Does the cutting edge go all the way to the bottom? I recently purchased a pair of Milwaukee strippers before researching on here. The cutting edge doesn't go all the way to the bottom. It seems like when you're cutting #10 or smaller, the wire tends to get crushed if you have the wire all the way in the cutters.


----------



## ponyboy (Nov 18, 2012)

jroelofs said:


> Does the cutting edge go all the way to the bottom? I recently purchased a pair of Milwaukee strippers before researching on here. The cutting edge doesn't go all the way to the bottom. It seems like when you're cutting #10 or smaller, the wire tends to get crushed if you have the wire all the way in the cutters.


Yes it does go all the way


----------



## Satyaswaroopan (Jan 2, 2014)

I've been eyeing the Knipex ones but hesitating on dropping $60 for them. I did pickup a very similar pair (a knockoff I suppose) of Southwire from Lowe's for $35. I'm sure it's not the same quality as Knipex but hoping it will perform well enough for the money. Has anyone tried these? They have a nice hefty weight to them and look well built despite being made in China.
http://www.southwiretools.com/tools/tools/S5N1


----------



## That_Dude (Feb 13, 2012)

Satyaswaroopan said:


> I've been eyeing the Knipex ones but hesitating on dropping $60 for them. I did pickup a very similar pair (a knockoff I suppose) of Southwire from Lowe's for $35. I'm sure it's not the same quality as Knipex but hoping it will perform well enough for the money. Has anyone tried these? They have a nice hefty weight to them and look well built despite being made in China.
> http://www.southwiretools.com/tools/tools/S5N1


Afik, no one here is drunk enough to try them. :laughing:


----------



## ponyboy (Nov 18, 2012)

Upon further use I've come to the realization that I don't need this tool at all. It cuts and strips nicely but that's it. It doesn't crimp, ream, or grip worth a chit. There's so little gripping power at the end of the pliers they can't even remove the 3/4 concentric KO in a 4 square. I took a good chunk of skin off my thumb trying to do that and almost threw the fricking things off the lift. 

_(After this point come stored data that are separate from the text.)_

Lemma same_tx_valid txns ts : Forall2 same_tx txns ts → t_IsValid <$> ts = t_IsValid <$> txns.
Proof. induction 1 as [|tx t txns ts (vo & a & c & ->) _ IH]; [done|]. cbn. by rewrite IH. Qed.

Lemma spent_mixed_all_valid M txns : ∀ ts vins, t_IsValid <$> ts = t_IsValid <$> txns →
  spent_mixed_all M ts vins = spent_mixed_all M txns vins.
Proof.
  induction txns as [|tx txns IH]; intros [|t ts] vins; cbn; [done..|]. intros [= Ht H].
  destruct vins as [|vi vins]; [done|]. by rewrite Ht, (IH _ _ H).
Qed.

(** What a call that succeeds has done to the cache and to the mix set. *)
Definition stored (im : bool) (txns : list Tx) (vouts : list (list Vout)) (vins : list (list VinTxProperty))
    (m : gmap outpoint UTXOData) (vouts' : list (list Vout)) (m2 : gmap outpoint UTXOData) (ts : list Tx)
    (r : storeTxnsResult) (s' : ChainDB) : Prop :=
  Forall2 same_tx txns ts ∧ Forall2 tagged vouts vouts' ∧
  (∃ l, Forall (λ k, k ∈ prevs txns vins) l.*1 ∧ m2 = inserts l (inserts (created txns vouts) m)) ∧
  flat (utxoCache s') = deletes (prevs txns vins) (inserts (created ts vouts') m2) ∧
  (NoDup (prevs txns vins) → all_cached (inserts (created ts vouts') m2) (prevs txns vins) →
   mixSetDelta r = if im then sub64 (mix_created txns vouts' 0) (spent_mixed_all (inserts (created ts vouts') m2) txns vins) else 0).

Lemma storeBlockTxnTree_post dup b validators tree iv im update fund txns vouts vins s s1 vouts' s2 :
  Extract b tree iv im = (txns, vouts, vins) →
  update_cache vouts txns s = (Ok tt, s1) → tag_mixed txns vouts vins s1 = (vouts', s2) →
  post True (storeTree dup b validators tree iv im update fund) s
    (λ r s', ∃ ts, (∃ rows ids s3, storeTxns dup txns vouts' vins update s2 = (Ok (ts, rows, ids), s3)) ∧ stored im txns vouts vins (flat (utxoCache s)) vouts' (flat (utxoCache s2)) ts r s').
Proof.
  intros E E1 E2. destruct (extract_lengths _ _ _ _ _ _ _ E) as [Hl1 Hl2]. unfold storeBlockTxnTree. rewrite E.
  apply post_bind. pose proof (update_cache_post True vouts txns s Hl1) as H1. unfold post in H1. rewrite E1 in H1.
  unfold post at 1. rewrite E1. destruct H1 as (Hf1 & Hd1 & Ht1).
  apply post_bind. unfold post at 1. rewrite E2.
  destruct (tag_mixed_cached _ _ _ _ _ _ Hl1 Hl2 E2) as [(l & Hl & Hf2 & _) HF].
  apply post_bind. eapply post_mono; [apply storeTxns_post|]. intros [[ts rows] ids] s3 (Erun & Hsame & Hu3). cbn [fst] in Hsame.
  pose proof (Forall2_length _ _ _ Hsame) as Hlt. pose proof (Forall2_length _ _ _ HF) as Hlv.
  apply post_bind. eapply post_mono; [apply (update_cache_post True vouts' ts s3); lia|]. intros _ s4 (Hf4 & _).
  rewrite Hu3 in Hf4. set (M := inserts (created ts vouts') (flat (utxoCache s2))) in *.
  apply post_bind.
  match goal with |- post True ?m s4 _ => assert (keeps utxoCache m) as Hk by (destruct (tree =? TxTreeStake); solve_keeps) end.
  eapply post_mono; [apply (keeps_post True utxoCache _ s4 _ Hk (post_any _ s4))|]. intros _ s5 [_ Hu5].
  apply post_bind. eapply post_mono; [apply (keeps_post True utxoCache _ s5 _ keeps_begin (post_any _ s5))|]. intros _ s6 [_ Hu6].
  apply post_bind.
  eapply post_mono; [apply (keeps_post True utxoCache _ s6 _ (keeps_or_rollback _ (keeps_insertAddressRowsDbTx _ dup update)) (post_any _ s6))|].
  intros _ s7 [_ Hu7]. apply post_bind. eapply post_mono; [apply (spend_txns_post dup update fund im M)|].
  intros acc s7' [H8 Hmix]. apply post_bind.
  eapply post_mono; [apply (keeps_post True utxoCache _ s7' _ (keeps_scan_swaps b tree) (post_any _ s7'))|]. intros _ s8 [_ Hu8]. rewrite Hu7, Hu6, Hu5, Hf4 in H8, Hmix. rewrite <- Hu8 in H8.
  apply post_bind. eapply post_mono; [apply (keeps_post True utxoCache _ s8 _ keeps_commit (post_any _ s8))|]. intros _ s9 [_ Hu9].
  assert (prevs ts vins = prevs txns vins) as Hp by (unfold prevs; by rewrite Hlt).
  rewrite Hp in H8, Hmix. apply post_ret. exists ts. split; [by eauto|]. split_and!; [done..| | |].
  - exists l. split; [done|]. by rewrite Hf2, Hf1.
  - by rewrite Hu9.
  - intros Hn Hc. cbn [mixSetDelta]. rewrite Hmix by (split; [done|]; intros k Hin; split; [by apply Hc|done]). cbn [a_mix].
    destruct im; [|done]. by rewrite (spent_mixed_all_valid _ txns ts) by by apply same_tx_valid.
Qed.

(** *** The cache *)
Lemma elem_of_created k d txns : ∀ vouts, (k, d) ∈ created txns vouts →
  ∃ i j tx vo v, txns !! i = Some tx ∧ vouts !! i = Some vo ∧ vo !! j = Some v ∧
    utxo_of (t_VoutDbIds tx) (length vo) j v = Some (k, d).
Proof.
  induction txns as [|tx txns IH]; intros [|vo vouts]; try by intros ?%elem_of_nil.
  change (created (tx :: txns) (vo :: vouts)) with (utxos_of tx vo ++ created txns vouts).
  rewrite elem_of_app. intros [Hk|Hk].
  - unfold utxos_of in Hk. apply list_elem_of_omap in Hk as (x & Hx & Hid). apply elem_of_lookup_imap_1 in Hx as (j & v & -> & Hj).
    by exists 0%nat, j, tx, vo, v.
  - destruct (IH _ Hk) as (i & j & t & vo' & v & H). by exists (S i), j, t, vo', v.
Qed.

(** The data cached for an output: that of the output, with its tag as mixed,
    and the ID of its row, if the rows of all outputs of its transaction have
    one. *)
Definition describes (ts : list Tx) (vouts : list (list Vout)) (k : outpoint) (d : UTXOData) : Prop :=
  ∃ i j t vo v, ts !! i = Some t ∧ vouts !! i = Some vo ∧ vo !! j = Some v ∧ k = (v_TxHash v, v_TxIndex v) ∧
    d = mkUtxo (v_Addresses v) (i64 (v_Value v)) (v_Mixed v)
          (if decide (length (t_VoutDbIds t) = length vo) then i64 (default 0 (t_VoutDbIds t !! j)) else -1) (v_CoinType v) (v_SKAValue v).

Lemma created_describes ts vouts k d : (k, d) ∈ created ts vouts → describes ts vouts k d.
Proof.
  intros Hk. destruct (elem_of_created _ _ _ _ Hk) as (i & j & t & vo & v & Ht & Hi & Hj & Hu).
  unfold utxo_of in Hu. destruct (_ && _); [done|]. injection Hu as <- <-. exists i, j, t, vo, v. split_and!; [done..|].
  by destruct (decide _) as [E|E]; [rewrite bool_decide_true|rewrite bool_decide_false].
Qed.

(** C3: After a tree is stored, no previous output of its transactions is
    cached; an output of the tree that is not spent in it is (those of no value
    in VAR excepted), with its addresses and amounts, with the tag as mixed that
    it has got, and with the ID that its row was given when it was inserted; and
    nothing else has changed. *)
Theorem cache_after_store dup b validators tree iv im update fund txns vouts vins s r s' k :
  Extract b tree iv im = (txns, vouts, vins) →
  storeTree dup b validators tree iv im update fund s = (Ok r, s') →
  let cached u := flat (utxoCache u) !! k in
  ∃ s1 vouts' s2 ts rows ids s3,
  update_cache vouts txns s = (Ok tt, s1) ∧ tag_mixed txns vouts vins s1 = (vouts', s2) ∧
  storeTxns dup txns vouts' vins update s2 = (Ok (ts, rows, ids), s3) ∧ Forall2 tagged vouts vouts' ∧
  (k ∈ prevs txns vins → cached s' = None) ∧
  (k ∉ prevs txns vins → k ∉ (created txns vouts).*1 → cached s' = cached s) ∧
  (k ∉ prevs txns vins → k ∈ (created txns vouts).*1 → ∃ d, cached s' = Some d ∧ describes ts vouts' k d).
Proof.
  intros E Hr cached. destruct (extract_lengths _ _ _ _ _ _ _ E) as [Hl1 Hl2].
  destruct (updateUtxoCache_flat txns vouts (utxoCache s) Hl1) as (u & Eu & _).
  set (s1 := set_utxos u s). assert (update_cache vouts txns s = (Ok tt, s1)) as E1 by (unfold update_cache; by rewrite Eu).
  destruct (tag_mixed txns vouts vins s1) as [vouts' s2] eqn:E2.
  pose proof (storeBlockTxnTree_post dup b validators tree iv im update fund _ _ _ s s1 vouts' s2 E E1 E2) as Hp.
  apply (post_Ok _ _ _ _ _ _ Hp) in Hr as (ts & (rows & ids & s3 & Erun) & Hsame & Htag & (l & Hl & Hm2) & Hf & _).
  exists s1, vouts', s2, ts, rows, ids, s3. do 4 (split; [done|]). unfold cached. rewrite Hf, deletes_lookup, Hm2.
  assert ((created ts vouts').*1 = (created txns vouts).*1) as Hkeys.
  { rewrite (created_keys _ _ _ Htag), !flags_keys. f_equal. symmetry. by apply created_flags, (Forall2_length _ _ _ Hsame). }
  split_and!; [by intros ?; rewrite decide_True|intros Hk Hc; rewrite decide_False by done..].
  - rewrite inserts_notin by by rewrite Hkeys. rewrite inserts_notin, inserts_notin; [done|done|].
    intros Hin. rewrite Forall_forall in Hl. by apply Hk, Hl.
  - destruct (inserts_in (created ts vouts') k ltac:(by rewrite Hkeys)) as (d & Hd & HM). exists d.
    split; [apply HM|]. by eapply created_describes.
Qed.

(** *** The mix set *)
(** The values of the mixed outputs of the valid transactions. *)
Fixpoint created_mixed (txns : list Tx) (vouts : list (list Vout)) : list Z :=
  match txns, vouts with
  | tx :: txns, vo :: vouts =>
    (if t_IsValid tx then v_Value <$> filter (λ v, v_Mixed v) vo else []) ++ created_mixed txns vouts
  | _, _ => []
  end.

Lemma mix_fold vo : ∀ m, foldl (λ d v, if v_Mixed v then i64 (d + i64 (v_Value v)) else d) (i64 m) vo =
  i64 (m + zsum (v_Value <$> filter (λ v, v_Mixed v) vo)).
Proof.
  induction vo as [|v vo IH]; intros m; [by rewrite Z.add_0_r|]. rewrite filter_cons. cbn [foldl].
  destruct (v_Mixed v); cbn [Is_true]; [|by rewrite IH]. rewrite decide_True by done. cbn [fmap list_fmap zsum]. unfold i64 in *.
  rewrite wrap_s_add_idemp_l, Z.add_comm, wrap_s_add_idemp_l, IH by done. f_equal.
  change (zsum (v_Value v :: ?l)) with (v_Value v + zsum l). lia.
Qed.

Lemma mix_created_spec txns : ∀ vouts m, mix_created txns vouts (i64 m) = i64 (m + zsum (created_mixed txns vouts)).
Proof.
  induction txns as [|tx txns IH]; intros [|vo vouts] m; cbn [mix_created created_mixed]; try by rewrite Z.add_0_r.
  rewrite zsum_app. destruct (t_IsValid tx).
  - rewrite mix_fold, IH. f_equal. lia.
  - rewrite IH. f_equal. 
Qed.

Lemma sub64_spec l : ∀ m, sub64 (i64 m) l = i64 (m - zsum l).
Proof.
  induction l as [|v l IH]; intros m; [by rewrite Z.sub_0_r|]. change (sub64 (i64 m) (v :: l)) with (sub64 (i64 (i64 m - v)) l).
  unfold i64 in *. replace (wrap_s 64 m - v) with (wrap_s 64 m + - v) by lia. rewrite wrap_s_add_idemp_l, IH by done.
  f_equal. change (zsum (v :: l)) with (v + zsum l). lia.
Qed.

Lemma spent_mixed_all_ext M M' txns : (∀ k, mixed_at M k = mixed_at M' k) → ∀ vins,
  spent_mixed_all M txns vins = spent_mixed_all M' txns vins.
Proof.
  intros H. assert (∀ vi, spent_mixed M vi = spent_mixed M' vi) as H1.
  { induction vi as [|v vi IH]; [done|]. by rewrite !spent_mixed_cons, IH, H. }
  induction txns as [|tx txns IH]; intros [|vi vins]; cbn [spent_mixed_all]; [done..|]. by rewrite H1, IH.
Qed.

It's a high quality tool but I think it's better suited for a greenie or someone who hasn't established a preference for their tool platform


----------



## Henry Klein (Jan 2, 2014)

junk


----------



## ibew415 (Mar 23, 2014)

ponyboy said:


> Upon further use I've come to the realization that I don't need this tool at all. It cuts and strips nicely but that's it. It doesn't crimp, ream, or grip worth a chit. There's so little gripping power at the end of the pliers they can't even remove the 3/4 concentric KO in a 4 square. I took a good chunk of skin off my thumb trying to do that and almost threw the fricking things off the lift.
> 
> It's a high quality tool but I think it's better suited for a greenie or someone who hasn't established a preference for their tool platform


So they are for sale now??


----------



## Captain_obvious (Aug 5, 2014)

ibew415 said:


> So they are for sale now??


Now as in today or back 8 months ago when the last person posted on this thread?


----------



## astrodoggie3000 (Aug 2, 2009)

The crimper is worthless. It only strips 2 sizes. You can ream pipw with almost any of your pliers... not much use for these. Mine ended up in the truck floor.


----------



## ibew415 (Mar 23, 2014)

astrodoggie3000 said:


> The crimper is worthless. It only strips 2 sizes. You can ream pipw with almost any of your pliers... not much use for these. Mine ended up in the truck floor.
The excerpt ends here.